* _Source data_:

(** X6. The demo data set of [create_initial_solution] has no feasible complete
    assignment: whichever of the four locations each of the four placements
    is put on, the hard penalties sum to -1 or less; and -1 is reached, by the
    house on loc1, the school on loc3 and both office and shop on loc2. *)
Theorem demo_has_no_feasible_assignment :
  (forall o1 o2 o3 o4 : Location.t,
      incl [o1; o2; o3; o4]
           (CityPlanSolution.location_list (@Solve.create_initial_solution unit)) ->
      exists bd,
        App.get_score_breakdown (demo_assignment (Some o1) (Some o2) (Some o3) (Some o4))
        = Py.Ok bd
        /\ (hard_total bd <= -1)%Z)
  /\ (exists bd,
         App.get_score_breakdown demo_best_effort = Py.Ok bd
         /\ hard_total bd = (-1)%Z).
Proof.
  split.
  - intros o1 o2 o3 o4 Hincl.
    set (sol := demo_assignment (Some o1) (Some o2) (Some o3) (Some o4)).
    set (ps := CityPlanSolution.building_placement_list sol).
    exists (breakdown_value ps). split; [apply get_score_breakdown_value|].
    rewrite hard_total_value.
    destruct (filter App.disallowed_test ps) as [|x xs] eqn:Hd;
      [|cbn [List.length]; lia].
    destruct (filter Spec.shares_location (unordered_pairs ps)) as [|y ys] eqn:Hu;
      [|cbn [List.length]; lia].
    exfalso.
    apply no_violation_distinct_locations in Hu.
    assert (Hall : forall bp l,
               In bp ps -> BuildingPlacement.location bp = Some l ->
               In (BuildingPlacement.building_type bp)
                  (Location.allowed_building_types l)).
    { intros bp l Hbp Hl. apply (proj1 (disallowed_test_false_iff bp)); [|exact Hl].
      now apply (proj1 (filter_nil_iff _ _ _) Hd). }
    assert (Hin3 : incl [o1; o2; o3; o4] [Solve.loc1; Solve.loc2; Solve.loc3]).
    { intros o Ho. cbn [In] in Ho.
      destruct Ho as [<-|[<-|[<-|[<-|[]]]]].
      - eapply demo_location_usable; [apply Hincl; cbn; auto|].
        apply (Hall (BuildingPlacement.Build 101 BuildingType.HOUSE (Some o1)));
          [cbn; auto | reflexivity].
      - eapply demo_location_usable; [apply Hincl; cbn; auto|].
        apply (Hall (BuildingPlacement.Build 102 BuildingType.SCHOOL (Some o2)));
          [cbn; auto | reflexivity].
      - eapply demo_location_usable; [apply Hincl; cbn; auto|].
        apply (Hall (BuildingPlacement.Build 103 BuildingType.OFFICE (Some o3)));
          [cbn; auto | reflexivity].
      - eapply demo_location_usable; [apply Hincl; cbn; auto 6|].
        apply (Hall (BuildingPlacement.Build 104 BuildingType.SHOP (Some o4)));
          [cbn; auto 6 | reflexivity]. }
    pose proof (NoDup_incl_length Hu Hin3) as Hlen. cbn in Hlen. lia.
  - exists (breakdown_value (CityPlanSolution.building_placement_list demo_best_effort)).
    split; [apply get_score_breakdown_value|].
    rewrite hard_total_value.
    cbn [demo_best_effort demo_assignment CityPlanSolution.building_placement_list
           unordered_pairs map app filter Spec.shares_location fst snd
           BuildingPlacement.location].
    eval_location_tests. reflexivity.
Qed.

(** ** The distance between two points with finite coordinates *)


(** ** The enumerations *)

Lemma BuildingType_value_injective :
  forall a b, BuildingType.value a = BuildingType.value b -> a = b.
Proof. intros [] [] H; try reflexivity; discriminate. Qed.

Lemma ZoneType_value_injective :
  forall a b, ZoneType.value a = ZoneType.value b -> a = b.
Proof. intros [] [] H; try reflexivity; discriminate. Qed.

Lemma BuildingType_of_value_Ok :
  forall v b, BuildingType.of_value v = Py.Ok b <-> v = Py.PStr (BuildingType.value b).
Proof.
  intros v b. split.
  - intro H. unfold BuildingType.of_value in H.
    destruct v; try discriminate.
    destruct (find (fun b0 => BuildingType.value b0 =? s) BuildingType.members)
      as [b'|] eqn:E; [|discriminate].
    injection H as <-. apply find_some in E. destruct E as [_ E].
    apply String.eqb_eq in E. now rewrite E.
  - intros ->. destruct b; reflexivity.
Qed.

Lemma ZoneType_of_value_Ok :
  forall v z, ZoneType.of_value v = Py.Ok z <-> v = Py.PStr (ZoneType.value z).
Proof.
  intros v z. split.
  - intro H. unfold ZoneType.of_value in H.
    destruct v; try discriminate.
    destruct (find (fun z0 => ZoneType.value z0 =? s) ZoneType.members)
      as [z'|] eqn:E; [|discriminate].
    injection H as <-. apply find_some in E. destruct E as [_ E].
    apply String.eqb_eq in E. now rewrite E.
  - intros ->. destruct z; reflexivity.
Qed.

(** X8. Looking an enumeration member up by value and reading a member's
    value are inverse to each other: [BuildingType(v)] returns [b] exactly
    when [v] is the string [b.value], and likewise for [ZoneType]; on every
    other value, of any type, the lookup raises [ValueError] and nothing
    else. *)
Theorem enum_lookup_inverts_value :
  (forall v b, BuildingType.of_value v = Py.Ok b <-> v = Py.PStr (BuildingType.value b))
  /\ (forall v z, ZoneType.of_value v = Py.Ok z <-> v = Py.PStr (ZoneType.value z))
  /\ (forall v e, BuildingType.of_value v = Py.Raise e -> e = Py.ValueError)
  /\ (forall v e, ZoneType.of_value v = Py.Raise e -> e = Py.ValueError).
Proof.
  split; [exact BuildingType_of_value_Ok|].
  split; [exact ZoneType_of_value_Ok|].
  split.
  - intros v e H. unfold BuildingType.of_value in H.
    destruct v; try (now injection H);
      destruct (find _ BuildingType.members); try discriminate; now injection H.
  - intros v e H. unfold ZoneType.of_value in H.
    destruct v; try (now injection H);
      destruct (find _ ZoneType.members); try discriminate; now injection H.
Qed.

* _Task description_:
To answer, count the lines of the material that contain "Solve" and give only that number.

* _Exercise result_:
2